[PROMPT]
Give back exactly the lines of the entries below from the line with "destruct (FairRWLock.frm a), (FairRWLock.frm" to the line with "(** The lock, the", inclusive, and only those.

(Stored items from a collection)
========

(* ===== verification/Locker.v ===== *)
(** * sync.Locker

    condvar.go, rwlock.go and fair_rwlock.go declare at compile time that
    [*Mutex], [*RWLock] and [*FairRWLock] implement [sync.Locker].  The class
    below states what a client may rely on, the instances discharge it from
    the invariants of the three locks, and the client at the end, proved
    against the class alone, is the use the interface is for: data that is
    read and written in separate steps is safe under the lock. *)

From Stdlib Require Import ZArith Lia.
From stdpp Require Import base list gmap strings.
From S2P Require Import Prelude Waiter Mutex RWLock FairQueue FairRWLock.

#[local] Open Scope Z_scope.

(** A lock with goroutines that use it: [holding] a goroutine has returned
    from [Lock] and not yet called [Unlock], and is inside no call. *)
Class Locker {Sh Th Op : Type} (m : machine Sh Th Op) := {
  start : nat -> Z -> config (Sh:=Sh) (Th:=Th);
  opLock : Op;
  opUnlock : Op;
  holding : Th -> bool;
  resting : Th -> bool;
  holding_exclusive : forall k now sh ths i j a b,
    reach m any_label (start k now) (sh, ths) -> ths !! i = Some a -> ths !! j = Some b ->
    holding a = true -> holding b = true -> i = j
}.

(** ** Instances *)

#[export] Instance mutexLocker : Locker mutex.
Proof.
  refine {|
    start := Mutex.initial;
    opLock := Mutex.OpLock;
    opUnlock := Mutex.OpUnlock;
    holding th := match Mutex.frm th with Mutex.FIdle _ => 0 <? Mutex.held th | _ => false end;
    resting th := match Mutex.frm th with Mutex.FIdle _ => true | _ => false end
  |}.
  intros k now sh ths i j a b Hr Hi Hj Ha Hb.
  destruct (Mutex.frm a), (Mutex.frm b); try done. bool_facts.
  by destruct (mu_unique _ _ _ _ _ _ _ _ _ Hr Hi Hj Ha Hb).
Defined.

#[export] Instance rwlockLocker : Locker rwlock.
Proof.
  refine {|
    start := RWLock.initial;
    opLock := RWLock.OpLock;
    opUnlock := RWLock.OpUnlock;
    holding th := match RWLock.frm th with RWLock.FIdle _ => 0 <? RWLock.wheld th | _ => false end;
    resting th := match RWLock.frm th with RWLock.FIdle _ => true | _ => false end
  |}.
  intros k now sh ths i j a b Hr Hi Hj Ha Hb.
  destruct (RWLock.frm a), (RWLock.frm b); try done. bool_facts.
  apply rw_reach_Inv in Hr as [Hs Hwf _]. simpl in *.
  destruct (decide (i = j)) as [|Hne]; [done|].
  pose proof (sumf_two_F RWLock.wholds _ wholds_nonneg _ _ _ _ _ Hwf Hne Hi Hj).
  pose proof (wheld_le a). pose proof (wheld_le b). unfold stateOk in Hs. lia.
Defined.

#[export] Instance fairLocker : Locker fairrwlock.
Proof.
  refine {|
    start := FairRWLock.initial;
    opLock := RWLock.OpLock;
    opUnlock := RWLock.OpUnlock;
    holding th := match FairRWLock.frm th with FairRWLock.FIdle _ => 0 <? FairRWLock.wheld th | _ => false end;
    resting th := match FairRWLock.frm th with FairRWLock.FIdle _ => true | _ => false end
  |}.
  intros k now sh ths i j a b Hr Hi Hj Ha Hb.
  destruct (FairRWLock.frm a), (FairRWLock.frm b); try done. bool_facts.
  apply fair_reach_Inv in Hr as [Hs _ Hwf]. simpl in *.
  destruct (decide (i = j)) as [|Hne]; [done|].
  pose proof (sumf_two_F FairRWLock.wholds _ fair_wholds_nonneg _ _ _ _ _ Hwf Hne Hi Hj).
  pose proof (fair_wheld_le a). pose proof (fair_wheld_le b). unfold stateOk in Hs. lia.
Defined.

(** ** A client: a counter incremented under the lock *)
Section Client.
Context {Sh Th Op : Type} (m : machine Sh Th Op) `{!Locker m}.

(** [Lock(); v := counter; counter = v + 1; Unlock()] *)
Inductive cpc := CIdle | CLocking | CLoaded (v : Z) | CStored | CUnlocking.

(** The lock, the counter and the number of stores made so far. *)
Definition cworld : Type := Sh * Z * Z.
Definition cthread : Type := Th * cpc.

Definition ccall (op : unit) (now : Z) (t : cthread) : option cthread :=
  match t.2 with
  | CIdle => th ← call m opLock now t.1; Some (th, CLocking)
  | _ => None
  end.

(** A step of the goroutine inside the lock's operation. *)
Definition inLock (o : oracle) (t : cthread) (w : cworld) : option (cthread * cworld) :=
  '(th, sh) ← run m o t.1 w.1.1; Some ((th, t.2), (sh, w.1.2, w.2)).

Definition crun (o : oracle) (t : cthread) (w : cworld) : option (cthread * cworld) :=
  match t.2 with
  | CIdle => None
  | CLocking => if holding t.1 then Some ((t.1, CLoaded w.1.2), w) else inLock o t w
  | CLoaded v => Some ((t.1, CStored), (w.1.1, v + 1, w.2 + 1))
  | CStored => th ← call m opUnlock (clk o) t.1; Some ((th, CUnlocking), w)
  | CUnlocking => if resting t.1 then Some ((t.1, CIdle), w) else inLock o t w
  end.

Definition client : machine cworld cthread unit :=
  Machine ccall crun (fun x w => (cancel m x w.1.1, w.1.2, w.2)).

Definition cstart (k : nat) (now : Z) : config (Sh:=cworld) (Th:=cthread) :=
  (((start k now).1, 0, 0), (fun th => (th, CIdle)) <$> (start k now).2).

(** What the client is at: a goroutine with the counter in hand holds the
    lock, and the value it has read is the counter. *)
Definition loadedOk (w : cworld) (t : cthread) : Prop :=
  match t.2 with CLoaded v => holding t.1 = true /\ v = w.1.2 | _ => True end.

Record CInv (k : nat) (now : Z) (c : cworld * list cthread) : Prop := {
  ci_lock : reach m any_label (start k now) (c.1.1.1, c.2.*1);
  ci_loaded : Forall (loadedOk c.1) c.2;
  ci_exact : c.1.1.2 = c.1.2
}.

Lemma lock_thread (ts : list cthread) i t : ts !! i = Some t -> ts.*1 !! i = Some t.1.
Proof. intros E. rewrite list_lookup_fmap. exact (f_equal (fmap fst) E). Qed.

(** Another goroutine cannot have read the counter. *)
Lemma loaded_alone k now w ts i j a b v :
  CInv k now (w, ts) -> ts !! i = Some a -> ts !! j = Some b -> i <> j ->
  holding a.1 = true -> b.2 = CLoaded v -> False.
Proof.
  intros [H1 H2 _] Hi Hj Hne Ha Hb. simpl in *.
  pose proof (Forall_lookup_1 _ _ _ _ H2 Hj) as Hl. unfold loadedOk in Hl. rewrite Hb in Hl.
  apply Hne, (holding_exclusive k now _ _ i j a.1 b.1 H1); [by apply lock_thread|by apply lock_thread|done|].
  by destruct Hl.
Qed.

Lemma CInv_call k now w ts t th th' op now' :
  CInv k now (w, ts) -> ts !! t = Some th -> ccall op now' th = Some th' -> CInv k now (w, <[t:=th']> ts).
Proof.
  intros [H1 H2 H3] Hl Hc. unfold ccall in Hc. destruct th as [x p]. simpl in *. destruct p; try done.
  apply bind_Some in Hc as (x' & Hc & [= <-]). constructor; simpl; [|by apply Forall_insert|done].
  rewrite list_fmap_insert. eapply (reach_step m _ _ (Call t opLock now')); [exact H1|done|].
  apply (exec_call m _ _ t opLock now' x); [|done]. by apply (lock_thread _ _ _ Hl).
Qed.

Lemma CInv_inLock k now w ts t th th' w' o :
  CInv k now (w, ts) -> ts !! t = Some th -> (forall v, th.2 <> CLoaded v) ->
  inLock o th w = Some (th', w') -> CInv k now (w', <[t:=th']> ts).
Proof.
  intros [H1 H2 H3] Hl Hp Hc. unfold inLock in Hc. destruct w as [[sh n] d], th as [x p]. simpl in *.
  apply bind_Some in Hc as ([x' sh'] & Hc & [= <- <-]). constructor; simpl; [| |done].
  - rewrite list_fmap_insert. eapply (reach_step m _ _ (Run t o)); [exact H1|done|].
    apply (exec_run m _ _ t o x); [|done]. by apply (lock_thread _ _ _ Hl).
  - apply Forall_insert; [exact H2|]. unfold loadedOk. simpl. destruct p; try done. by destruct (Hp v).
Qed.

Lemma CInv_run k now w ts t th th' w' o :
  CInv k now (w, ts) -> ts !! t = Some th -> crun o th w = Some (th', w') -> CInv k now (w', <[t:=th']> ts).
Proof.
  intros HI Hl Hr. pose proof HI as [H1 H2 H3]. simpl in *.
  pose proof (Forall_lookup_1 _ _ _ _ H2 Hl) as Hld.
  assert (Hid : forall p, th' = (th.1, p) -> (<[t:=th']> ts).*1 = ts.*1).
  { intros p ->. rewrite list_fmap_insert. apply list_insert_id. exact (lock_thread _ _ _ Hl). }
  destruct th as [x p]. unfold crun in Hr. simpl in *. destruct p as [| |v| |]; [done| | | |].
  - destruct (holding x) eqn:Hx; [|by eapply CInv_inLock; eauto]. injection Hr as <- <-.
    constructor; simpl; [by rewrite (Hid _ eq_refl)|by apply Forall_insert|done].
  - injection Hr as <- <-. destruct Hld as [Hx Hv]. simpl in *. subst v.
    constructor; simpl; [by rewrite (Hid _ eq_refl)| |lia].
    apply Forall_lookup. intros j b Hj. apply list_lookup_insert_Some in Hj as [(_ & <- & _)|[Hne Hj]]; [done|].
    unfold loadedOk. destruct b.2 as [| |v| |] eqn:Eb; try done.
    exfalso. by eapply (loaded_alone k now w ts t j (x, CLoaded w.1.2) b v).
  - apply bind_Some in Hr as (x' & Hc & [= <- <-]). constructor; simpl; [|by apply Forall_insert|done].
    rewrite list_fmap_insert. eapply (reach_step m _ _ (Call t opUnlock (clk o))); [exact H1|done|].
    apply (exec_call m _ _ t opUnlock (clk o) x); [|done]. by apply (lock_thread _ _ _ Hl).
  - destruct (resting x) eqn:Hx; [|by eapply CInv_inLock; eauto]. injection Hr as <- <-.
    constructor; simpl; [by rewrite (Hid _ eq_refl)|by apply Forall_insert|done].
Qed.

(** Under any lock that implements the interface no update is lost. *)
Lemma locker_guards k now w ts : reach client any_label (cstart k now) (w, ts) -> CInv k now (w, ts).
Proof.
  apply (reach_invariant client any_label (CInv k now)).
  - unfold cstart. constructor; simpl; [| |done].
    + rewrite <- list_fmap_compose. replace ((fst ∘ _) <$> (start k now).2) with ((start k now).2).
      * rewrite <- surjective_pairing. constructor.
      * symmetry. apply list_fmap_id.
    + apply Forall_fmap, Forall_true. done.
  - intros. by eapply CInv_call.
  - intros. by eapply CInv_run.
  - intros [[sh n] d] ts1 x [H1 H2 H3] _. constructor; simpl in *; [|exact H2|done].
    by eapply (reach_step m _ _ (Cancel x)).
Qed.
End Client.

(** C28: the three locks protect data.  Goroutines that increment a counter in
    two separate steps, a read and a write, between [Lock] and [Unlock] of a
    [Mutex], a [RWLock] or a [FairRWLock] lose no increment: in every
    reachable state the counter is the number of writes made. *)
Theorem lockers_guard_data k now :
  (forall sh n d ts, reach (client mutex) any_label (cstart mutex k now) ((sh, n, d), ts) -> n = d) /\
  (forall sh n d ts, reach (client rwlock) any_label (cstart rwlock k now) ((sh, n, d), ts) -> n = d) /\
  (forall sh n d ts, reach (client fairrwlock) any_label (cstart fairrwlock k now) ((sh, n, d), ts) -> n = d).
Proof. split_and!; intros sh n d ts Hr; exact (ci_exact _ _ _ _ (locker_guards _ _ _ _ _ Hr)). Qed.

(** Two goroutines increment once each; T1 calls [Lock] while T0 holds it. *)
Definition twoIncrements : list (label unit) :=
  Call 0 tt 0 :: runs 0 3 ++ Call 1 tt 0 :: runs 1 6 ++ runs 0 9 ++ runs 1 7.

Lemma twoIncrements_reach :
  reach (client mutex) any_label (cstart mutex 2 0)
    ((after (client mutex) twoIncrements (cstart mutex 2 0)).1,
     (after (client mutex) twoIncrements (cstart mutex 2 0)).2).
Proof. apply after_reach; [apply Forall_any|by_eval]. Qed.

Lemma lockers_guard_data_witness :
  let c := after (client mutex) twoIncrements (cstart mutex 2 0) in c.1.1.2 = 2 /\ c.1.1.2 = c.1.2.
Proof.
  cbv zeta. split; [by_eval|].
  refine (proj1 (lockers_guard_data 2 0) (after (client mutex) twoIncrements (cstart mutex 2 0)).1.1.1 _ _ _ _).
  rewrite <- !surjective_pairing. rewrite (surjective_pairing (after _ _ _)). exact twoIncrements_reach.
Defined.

========

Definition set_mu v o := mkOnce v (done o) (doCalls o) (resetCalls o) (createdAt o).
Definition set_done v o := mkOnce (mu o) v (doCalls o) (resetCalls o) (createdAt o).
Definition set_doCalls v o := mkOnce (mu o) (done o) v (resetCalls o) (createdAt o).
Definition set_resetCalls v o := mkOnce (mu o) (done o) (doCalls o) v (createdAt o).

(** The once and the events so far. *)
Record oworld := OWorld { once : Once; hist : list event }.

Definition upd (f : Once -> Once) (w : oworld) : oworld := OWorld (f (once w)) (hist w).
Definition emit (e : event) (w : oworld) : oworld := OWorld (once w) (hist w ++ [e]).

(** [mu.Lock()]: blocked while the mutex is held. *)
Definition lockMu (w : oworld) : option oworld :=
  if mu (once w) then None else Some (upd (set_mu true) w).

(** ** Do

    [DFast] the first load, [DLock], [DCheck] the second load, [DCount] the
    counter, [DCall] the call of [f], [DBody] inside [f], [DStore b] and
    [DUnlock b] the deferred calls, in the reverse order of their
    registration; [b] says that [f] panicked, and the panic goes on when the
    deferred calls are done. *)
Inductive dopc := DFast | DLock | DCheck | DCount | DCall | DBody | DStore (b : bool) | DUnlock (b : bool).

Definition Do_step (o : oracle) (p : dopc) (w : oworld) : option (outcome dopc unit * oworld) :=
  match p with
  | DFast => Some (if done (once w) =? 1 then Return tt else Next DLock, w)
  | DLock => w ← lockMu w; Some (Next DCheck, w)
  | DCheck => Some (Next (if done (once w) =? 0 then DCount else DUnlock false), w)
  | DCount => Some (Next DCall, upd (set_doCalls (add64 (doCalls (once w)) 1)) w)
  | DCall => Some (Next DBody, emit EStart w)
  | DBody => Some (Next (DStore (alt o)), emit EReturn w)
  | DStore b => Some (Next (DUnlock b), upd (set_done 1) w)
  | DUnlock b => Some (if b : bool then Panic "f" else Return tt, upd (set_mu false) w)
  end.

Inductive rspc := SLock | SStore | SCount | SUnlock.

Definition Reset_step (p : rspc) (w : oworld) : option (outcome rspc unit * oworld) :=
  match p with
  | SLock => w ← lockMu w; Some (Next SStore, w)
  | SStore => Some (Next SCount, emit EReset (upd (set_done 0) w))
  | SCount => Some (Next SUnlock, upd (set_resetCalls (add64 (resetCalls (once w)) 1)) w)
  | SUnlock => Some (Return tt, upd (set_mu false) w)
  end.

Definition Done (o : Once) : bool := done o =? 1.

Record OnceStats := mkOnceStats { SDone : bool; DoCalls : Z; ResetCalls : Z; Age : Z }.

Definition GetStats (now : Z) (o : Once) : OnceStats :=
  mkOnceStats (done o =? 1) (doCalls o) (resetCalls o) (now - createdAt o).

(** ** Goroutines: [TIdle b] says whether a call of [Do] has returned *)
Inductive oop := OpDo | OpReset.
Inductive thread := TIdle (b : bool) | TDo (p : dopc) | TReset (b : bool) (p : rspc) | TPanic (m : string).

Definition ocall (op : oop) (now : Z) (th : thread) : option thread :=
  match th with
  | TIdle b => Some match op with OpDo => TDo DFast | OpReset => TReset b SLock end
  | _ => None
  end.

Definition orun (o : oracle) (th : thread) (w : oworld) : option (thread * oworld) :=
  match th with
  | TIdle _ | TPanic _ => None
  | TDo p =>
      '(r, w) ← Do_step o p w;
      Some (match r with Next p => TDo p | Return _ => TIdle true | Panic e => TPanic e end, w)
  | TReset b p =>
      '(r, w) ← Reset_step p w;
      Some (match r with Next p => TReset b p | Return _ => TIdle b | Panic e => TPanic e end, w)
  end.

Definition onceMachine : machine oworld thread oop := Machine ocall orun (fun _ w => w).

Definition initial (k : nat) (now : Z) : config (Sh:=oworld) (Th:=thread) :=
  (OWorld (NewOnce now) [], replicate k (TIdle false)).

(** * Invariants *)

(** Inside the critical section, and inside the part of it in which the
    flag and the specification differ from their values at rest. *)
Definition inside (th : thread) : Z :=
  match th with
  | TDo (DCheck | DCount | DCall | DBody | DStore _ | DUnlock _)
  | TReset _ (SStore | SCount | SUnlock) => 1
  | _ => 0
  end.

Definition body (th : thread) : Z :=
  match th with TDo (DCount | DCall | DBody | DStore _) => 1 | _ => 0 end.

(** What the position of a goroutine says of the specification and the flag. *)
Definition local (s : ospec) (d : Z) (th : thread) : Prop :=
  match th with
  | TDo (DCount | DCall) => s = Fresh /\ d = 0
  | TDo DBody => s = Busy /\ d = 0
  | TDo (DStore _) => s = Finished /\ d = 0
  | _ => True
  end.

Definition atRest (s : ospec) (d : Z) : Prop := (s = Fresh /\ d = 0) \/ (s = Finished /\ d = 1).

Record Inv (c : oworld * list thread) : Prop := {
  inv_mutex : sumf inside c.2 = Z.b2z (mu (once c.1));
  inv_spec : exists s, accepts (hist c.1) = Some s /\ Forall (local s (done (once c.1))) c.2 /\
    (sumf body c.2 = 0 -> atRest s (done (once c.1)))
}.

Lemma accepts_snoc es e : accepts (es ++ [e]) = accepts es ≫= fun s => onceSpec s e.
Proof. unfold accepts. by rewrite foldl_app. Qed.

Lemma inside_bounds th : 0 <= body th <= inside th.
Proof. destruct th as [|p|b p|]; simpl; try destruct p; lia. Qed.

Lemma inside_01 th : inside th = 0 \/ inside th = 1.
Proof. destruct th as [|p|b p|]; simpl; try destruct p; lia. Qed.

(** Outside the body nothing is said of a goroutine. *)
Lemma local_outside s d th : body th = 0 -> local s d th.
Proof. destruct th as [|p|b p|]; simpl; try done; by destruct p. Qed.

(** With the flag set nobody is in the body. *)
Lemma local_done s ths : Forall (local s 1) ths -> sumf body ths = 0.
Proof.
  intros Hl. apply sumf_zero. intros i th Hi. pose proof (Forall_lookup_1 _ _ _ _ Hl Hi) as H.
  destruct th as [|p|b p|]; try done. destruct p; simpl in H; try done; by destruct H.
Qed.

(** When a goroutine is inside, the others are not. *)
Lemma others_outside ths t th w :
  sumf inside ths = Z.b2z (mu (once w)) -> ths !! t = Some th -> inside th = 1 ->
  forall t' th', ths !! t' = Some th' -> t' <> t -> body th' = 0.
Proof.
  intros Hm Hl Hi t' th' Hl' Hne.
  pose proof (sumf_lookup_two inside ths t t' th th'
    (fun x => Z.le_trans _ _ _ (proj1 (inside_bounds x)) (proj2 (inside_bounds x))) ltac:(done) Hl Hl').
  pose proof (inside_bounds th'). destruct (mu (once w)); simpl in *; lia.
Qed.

========

[EXERCISE ANSWER]
  destruct (FairRWLock.frm a), (FairRWLock.frm b); try done. bool_facts.
  apply fair_reach_Inv in Hr as [Hs _ Hwf]. simpl in *.
  destruct (decide (i = j)) as [|Hne]; [done|].
  pose proof (sumf_two_F FairRWLock.wholds _ fair_wholds_nonneg _ _ _ _ _ Hwf Hne Hi Hj).
  pose proof (fair_wheld_le a). pose proof (fair_wheld_le b). unfold stateOk in Hs. lia.
Defined.

(** ** A client: a counter incremented under the lock *)
Section Client.
Context {Sh Th Op : Type} (m : machine Sh Th Op) `{!Locker m}.

(** [Lock(); v := counter; counter = v + 1; Unlock()] *)
Inductive cpc := CIdle | CLocking | CLoaded (v : Z) | CStored | CUnlocking.

(** The lock, the counter and the number of stores made so far. *)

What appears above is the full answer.